Ultimo album pubblicato a nome Hendrix quando era ancora vivo. Il resto della roba che trovate in commercio nei negozi, all'upim, all'autogrill, al discount e forse perfino nella salumeria sotto casa, sono tutti bootleg, greatest hits, omaggi postumi e bla bla... Degli album ufficiali usciti all'epoca, questo è l'ultimo, se si esclude (quando il nostro eroe era ormai già morto) "The Cry Of Love" uscito nel 1971 ad opera di Eddie Kramer and Mitch Mitchell che decisero di continuare la dove Jimi aveva lasciato a metà il materiale per l'album successivo a questo "Band Of Gypsys".

La formazione non è più quella "Experience" classica (con Mitch Mitchell e Noel Redding) ma insieme a Jimi troviamo, Buddy Miles alle pelli e Billy Cox al basso. Il preambolo all'uscita di questo disco non è stato dei migliori, in quanto fu quasi una forzatura per l'artista, complice l'idea di voler a tutti i costi vedere Jimi in un trio di soli neri e mettere un pò d'ordine a causa di alcune grane legali. Quindi le premesse per la svendita stilistica c'erano tutte, ma caddero via gloriosamente, appena fu pubblicato questo eccelso vinile, partorito nell'altra metà del sogno psichedelico: Fillmore East, New York. Blues incastonato in atmosfere soul costruite su parti di chitarra dalla tipica e geniale follia hendrixiana, il tutto perfettamente amalgamato con il clima che imperava all'epoca, fatto di proteste studentesche e cultura hippie, lo spettro della guerra nel Vietnam e la difficile situazione politica statunitense. Ed è in questo scenario che mettendo la puntina (oggi diremmo "premendo play") su quel coso a forma di cerchio che escono fuori le note delle indimenticabili "Who Knows", "Power To Love" e "Message Of Love" per arrivare al wah-wah mitologico di "Changes".

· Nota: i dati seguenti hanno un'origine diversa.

(* ===== verification/Merge.v ===== *)
(** * Merging readings into the cache

    [merge.ts]: one row per provider, meter and account, the newer observation
    wins, Claude's scoped accounts cover its anonymous status line, and the
    document stays bounded. The JavaScript [Map] is an association list in
    insertion order; the abstract view at the end is a finite map. *)
From stdpp Require Import gmap.
From S2P Require Import Prelude JsNum JsDate JsValue Text Types DataRules.
Local Open Scope string_scope.
Local Open Scope Z_scope.
Local Open Scope list_scope.
Local Open Scope js_scope.

Definition MAX_CACHE_ENTRIES : nat := 64.

Definition snapshotIdentity (s : Snapshot) : string :=
  let base := name_of (s_provider s) +:+ " " +:+ s_meter s in
  match s_accountId s with None => base | Some a => base +:+ " " +:+ a end.

Definition compareIdentity (l r : Snapshot) : comparison :=
  str_compare (snapshotIdentity l) (snapshotIdentity r).

#[export] Instance compareIdentity_preorder : TotalPreorder compareIdentity.
Proof. apply (str_compare_preorder snapshotIdentity). Qed.

Section Merge.
Context `{DateHost}.

Definition observedMilliseconds (s : Snapshot) : Z := default 0 (date_parse (s_observedAt s)).

Definition isClaudeStatuslineFallback (s : Snapshot) : bool :=
  bool_decide (s_provider s = CLAUDE) && bool_decide (s_accountId s = None) &&
  provenance_is statusline_payload s && via_is claude_code_statusline s.

Definition isClaudePayloadWeekly (s : Snapshot) : bool :=
  bool_decide (s_provider s = CLAUDE) && starts_with "SEVEN_DAY" (s_meter s) &&
  provenance_is statusline_payload s.

Definition covers (candidate s : Snapshot) : bool :=
  bool_decide (s_provider s = CLAUDE) && str_eqb (s_meter s) (s_meter candidate) &&
  negb (bool_decide (s_accountId s = None)) &&
  (Some (observedMilliseconds candidate) <t date_parse (s_expiresAt s)).

Definition scopedClaudeCoversFallback (candidate : Snapshot) (snapshots : list Snapshot) : bool :=
  isClaudeStatuslineFallback candidate && existsb (covers candidate) snapshots.

(** The turns of the two loops. *)
Definition add_existing (m : list (string * Snapshot)) (s : Snapshot) :=
  if isClaudePayloadWeekly s then m else assoc_set (snapshotIdentity s) s m.

Definition add_incoming (m : list (string * Snapshot)) (s : Snapshot) :=
  if isClaudePayloadWeekly s then m
  else
    match assoc_get (snapshotIdentity s) m with
    | None => assoc_set (snapshotIdentity s) s m
    | Some previous =>
        if observedMilliseconds previous <=? observedMilliseconds s
        then assoc_set (snapshotIdentity s) s m else m
    end.

Definition byIdentity (existing incoming : list Snapshot) : list (string * Snapshot) :=
  foldl add_incoming (foldl add_existing [] existing) incoming.

Definition combined (existing incoming : list Snapshot) : list Snapshot :=
  (byIdentity existing incoming).*2.

Definition merged (existing incoming : list Snapshot) : list Snapshot :=
  let all := combined existing incoming in
  filter (fun s => scopedClaudeCoversFallback s all = false) all.

(** Most recently observed first. *)
Definition compareObserved (l r : Snapshot) : comparison :=
  observedMilliseconds r ?= observedMilliseconds l.

Definition mergeSnapshots (existing incoming : list Snapshot) (limit : nat) : list Snapshot :=
  let rows := merged existing incoming in
  if (length rows <=? limit)%nat then sort_by compareIdentity rows
  else sort_by compareIdentity (take limit (sort_by compareObserved rows)).

#[export] Instance compareObserved_preorder : TotalPreorder compareObserved.
Proof.
  split; unfold compareObserved.
  - intros x y. by rewrite Z.compare_antisym.
  - intros x y z.
    destruct (Z.compare_spec (observedMilliseconds y) (observedMilliseconds x)),
      (Z.compare_spec (observedMilliseconds z) (observedMilliseconds y)),
      (Z.compare_spec (observedMilliseconds z) (observedMilliseconds x)); try done; lia.
Qed.

(** ** Lemmas *)

(** Every entry sits under its own identity, once, and no Claude weekly
    reading of the status line is among them. *)
Definition keyed (m : list (string * Snapshot)) : Prop :=
  NoDup m.*1 /\ forall k s, (k, s) ∈ m -> k = snapshotIdentity s /\ isClaudePayloadWeekly s = false.

Lemma keyed_nil : keyed [].
Proof. split; [constructor|]. by intros k s ?%elem_of_nil. Qed.

Lemma keyed_set m s :
  keyed m -> isClaudePayloadWeekly s = false -> keyed (assoc_set (snapshotIdentity s) s m).
Proof.
  intros [Hn Hm] Hs. split; [by apply assoc_set_NoDup|].
  intros k s' [[-> ->]|[_ Hin]]%elem_of_assoc_set; [done|by apply Hm|done].
Qed.

Lemma keyed_add_existing m s : keyed m -> keyed (add_existing m s).
Proof. unfold add_existing. intros. case_match; auto using keyed_set. Qed.

Lemma keyed_add_incoming m s : keyed m -> keyed (add_incoming m s).
Proof. unfold add_incoming. intros. repeat case_match; auto using keyed_set. Qed.

Lemma keyed_foldl (f : list (string * Snapshot) -> Snapshot -> list (string * Snapshot))
    (rows : list Snapshot) m :
  (forall m s, keyed m -> keyed (f m s)) -> keyed m -> keyed (foldl f m rows).
Proof. intros Hf. revert m. induction rows as [|s rows IH]; simpl; auto. Qed.

Lemma keyed_byIdentity e i : keyed (byIdentity e i).
Proof.
  apply keyed_foldl; [apply keyed_add_incoming|].
  apply keyed_foldl; [apply keyed_add_existing|apply keyed_nil].
Qed.

Lemma keyed_ids m : keyed m -> snapshotIdentity <$> m.*2 = m.*1.
Proof.
  intros [_ Hm]. induction m as [|[k s] m IH]; csimpl; [done|]. f_equal.
  - symmetry. eapply Hm. left.
  - apply IH. intros k' s' ?. eapply Hm. by right.
Qed.

Lemma combined_ids_NoDup e i : NoDup (snapshotIdentity <$> combined e i).
Proof.
  unfold combined. pose proof (keyed_byIdentity e i) as Hk.
  rewrite keyed_ids by done. by destruct Hk.
Qed.

Lemma merged_sublist e i : merged e i `sublist_of` combined e i.
Proof. apply sublist_filter. Qed.

Lemma fmap_sublist {A B} (f : A -> B) l k : l `sublist_of` k -> f <$> l `sublist_of` f <$> k.
Proof. induction 1; csimpl; by constructor. Qed.

Lemma merged_ids_NoDup e i : NoDup (snapshotIdentity <$> merged e i).
Proof.
  eapply sublist_NoDup; [apply combined_ids_NoDup|]. apply fmap_sublist, merged_sublist.
Qed.

Lemma elem_of_combined e i s :
  s ∈ combined e i <-> assoc_get (snapshotIdentity s) (byIdentity e i) = Some s.
Proof.
  destruct (keyed_byIdentity e i) as [Hn Hk]. rewrite assoc_get_elem by done.
  unfold combined. rewrite list_elem_of_fmap. split.
  - intros ([k s'] & -> & Hin). simpl. by destruct (Hk _ _ Hin) as [-> _].
  - intros Hin. by exists (snapshotIdentity s, s).
Qed.

Lemma combined_no_weekly e i s : s ∈ combined e i -> isClaudePayloadWeekly s = false.
Proof.
  rewrite elem_of_combined. destruct (keyed_byIdentity e i) as [Hn Hk].
  rewrite assoc_get_elem by done. intros Hin. by destruct (Hk _ _ Hin).
Qed.

Lemma elem_of_merged e i s :
  s ∈ merged e i <-> s ∈ combined e i /\ scopedClaudeCoversFallback s (combined e i) = false.
Proof. unfold merged. rewrite list_elem_of_filter. tauto. Qed.

Definition rows_from (l : list Snapshot) (m : list (string * Snapshot)) : Prop :=
  forall k s, (k, s) ∈ m -> s ∈ l.

Lemma rows_from_set l m s :
  NoDup m.*1 -> rows_from l m -> s ∈ l -> rows_from l (assoc_set (snapshotIdentity s) s m).
Proof. intros Hn Hm Hs k s' [[_ ->]|[_ ?]]%elem_of_assoc_set; eauto. Qed.

(** A turn of either loop leaves the map or writes the row under its identity. *)
Lemma add_existing_cases m s :
  add_existing m s = m \/ add_existing m s = assoc_set (snapshotIdentity s) s m.
Proof. unfold add_existing. case_match; auto. Qed.

Lemma add_incoming_cases m s :
  add_incoming m s = m \/ add_incoming m s = assoc_set (snapshotIdentity s) s m.
Proof. unfold add_incoming. repeat case_match; auto. Qed.

Lemma rows_from_foldl all (f : list (string * Snapshot) -> Snapshot -> list (string * Snapshot)) rows m :
  (forall m s, keyed m -> keyed (f m s)) ->
  (forall m s, f m s = m \/ f m s = assoc_set (snapshotIdentity s) s m) ->
  rows ⊆ all -> keyed m -> rows_from all m -> rows_from all (foldl f m rows).
Proof.
  intros Hk Hf. revert m. induction rows as [|r rows IH]; simpl; [done|].
  intros m Hsub Hm Hr. apply IH; [set_solver|by apply Hk|].
  destruct (Hf m r) as [->| ->]; [done|]. apply rows_from_set; [by destruct Hm|done|set_solver].
Qed.

Lemma combined_from_inputs e i s : s ∈ combined e i -> s ∈ e \/ s ∈ i.
Proof.
  unfold combined. rewrite list_elem_of_fmap. intros ([k s'] & -> & Hin). simpl.
  rewrite <- elem_of_app. revert k s' Hin. change (rows_from (e ++ i) (byIdentity e i)).
  apply rows_from_foldl; auto using keyed_add_incoming, add_incoming_cases; [set_solver| |].
  - apply keyed_foldl; auto using keyed_add_existing, keyed_nil.
  - apply rows_from_foldl; auto using keyed_add_existing, add_existing_cases, keyed_nil;
      [set_solver|by intros k s' ?%elem_of_nil].
Qed.

(** The rows the limit keeps: all of them, or the most recently observed. *)
Definition kept (e i : list Snapshot) (limit : nat) : list Snapshot :=
  if (length (merged e i) <=? limit)%nat then merged e i
  else take limit (sort_by compareObserved (merged e i)).

Lemma mergeSnapshots_kept e i limit :
  mergeSnapshots e i limit = sort_by compareIdentity (kept e i limit).
Proof. unfold mergeSnapshots, kept. by case_match. Qed.

Lemma kept_length e i limit : (length (kept e i limit) <= limit)%nat.
Proof.
  unfold kept. case_match eqn:E; [by apply Nat.leb_le in E|]. rewrite length_take. lia.
Qed.

Lemma kept_NoDup e i limit : NoDup (snapshotIdentity <$> kept e i limit).
Proof.
  pose proof (merged_ids_NoDup e i) as Hn. unfold kept. case_match; [done|].
  assert (Hs : NoDup (snapshotIdentity <$> sort_by compareObserved (merged e i)))
    by (by rewrite sort_by_perm).
  eapply sublist_NoDup; [exact Hs|]. apply fmap_sublist, sublist_take.
Qed.

Lemma kept_merged e i limit s : s ∈ kept e i limit -> s ∈ merged e i.
Proof.
  unfold kept. case_match; [done|]. intros (j & Hj & _)%elem_of_take.
  apply list_elem_of_lookup_2 in Hj. by rewrite sort_by_perm in Hj.
Qed.

Lemma sorted_rows_id l :
  NoDup (snapshotIdentity <$> l) ->
  StronglySorted (fun a b => str_ltb (snapshotIdentity a) (snapshotIdentity b) = true)
    (sort_by compareIdentity l).
Proof.
  intros Hn. assert (Hn' : NoDup (snapshotIdentity <$> sort_by compareIdentity l))
    by (by rewrite sort_by_perm).
  pose proof (sort_by_sorted compareIdentity l) as Hs. revert Hn'.
  induction Hs as [|x l' Hs IH Hx]; csimpl; [constructor|].
  intros [Hx' Hn']%NoDup_cons. constructor; [by apply IH|].
  apply Forall_forall. intros y Hy. rewrite Forall_forall in Hx. specialize (Hx y Hy).
  unfold le_by, compareIdentity in Hx. unfold str_ltb.
  destruct (str_compare _ _) eqn:E; [|done|done].
  apply str_compare_eq in E. destruct Hx'. rewrite E. apply list_elem_of_fmap. by exists y.
Qed.

Lemma mergeSnapshots_canonical_facts e i limit :
  NoDup (snapshotIdentity <$> mergeSnapshots e i limit) /\
  (forall s, s ∈ mergeSnapshots e i limit -> isClaudePayloadWeekly s = false) /\
  (length (mergeSnapshots e i limit) <= limit)%nat.
Proof.
  rewrite mergeSnapshots_kept, length_sort_by. split_and!; [| |apply kept_length].
  - rewrite sort_by_perm. apply kept_NoDup.
  - intros s Hin%elem_of_sort_by%kept_merged. apply elem_of_merged in Hin as [Hin _].
    by eapply combined_no_weekly.
Qed.

Lemma mergeSnapshots_subset e i limit s :
  s ∈ mergeSnapshots e i limit -> s ∈ e \/ s ∈ i.
Proof.
  rewrite mergeSnapshots_kept. intros Hin%elem_of_sort_by%kept_merged.
  apply elem_of_merged in Hin as [Hin _]. by apply combined_from_inputs.
Qed.

(** The merged document is canonical. Its identities are distinct and in
    strictly increasing code unit order, it never holds more rows than the
    limit, every row was in one of the two inputs, and no weekly reading of
    Claude's status line is stored. *)
Theorem mergeSnapshots_canonical e i limit :
  StronglySorted (fun a b => str_ltb (snapshotIdentity a) (snapshotIdentity b) = true)
    (mergeSnapshots e i limit) /\
  NoDup (snapshotIdentity <$> mergeSnapshots e i limit) /\
  (length (mergeSnapshots e i limit) <= limit)%nat /\
  (forall s, s ∈ mergeSnapshots e i limit ->
     (s ∈ e \/ s ∈ i) /\ isClaudePayloadWeekly s = false).
Proof.
  split_and!; try apply mergeSnapshots_canonical_facts; rewrite mergeSnapshots_kept.
  - apply sorted_rows_id, kept_NoDup.
  - intros s Hin%elem_of_sort_by%kept_merged. apply elem_of_merged in Hin as [Hin _].
    split; [by apply combined_from_inputs|by eapply combined_no_weekly].
Qed.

Ma la vera essenza di questo album è "Machine Gun", un pezzo strutturalmente straordinario, e pervaso da tutte le influenze stilistiche dell'epoca forgiate però con la calligrafia distorta di un Hendrix che fa vivere in pieno il blues psichedelico pervaso dall'incubo vietnamita ("Machine gun, tearin' my body all apart...") con la chitarra lancinante e struggente, ed il ritmo sostenuto dalla batteria a mò di mitraglietta per quasi tutto il pezzo. Ricordo con affetto una versione live di questa canzone che ascoltai fino all'ossessione quando ero ragazzino e ancora non sapevo fare un cazzo sulla chitarra. Rimasi scioccato sin dal riff iniziale per non parlare del solo e dell'incredibile effetto creato da Jimi nel finale in cui con il suo strumento riproduce suoni di bombe che vengono sganciate, sirene, morte e distruzione. Qualcosa di unico, e probabilmente irripetibile. Jimi qui da fondo a tutte le sue capacità, per segnare (forse inconsciamente) un epoca della quale è stato certamente sia protagonista che comparsa. Tutto è scritto e tutto avverrà, come un rituale voodoo, come il rogo della stratocaster sul palco, un destino segnato ed un solco lasciato ai posteri. "Solo la morte ti rende immortale" come disse lui stesso. A ciascuno la sua libera interpretazione.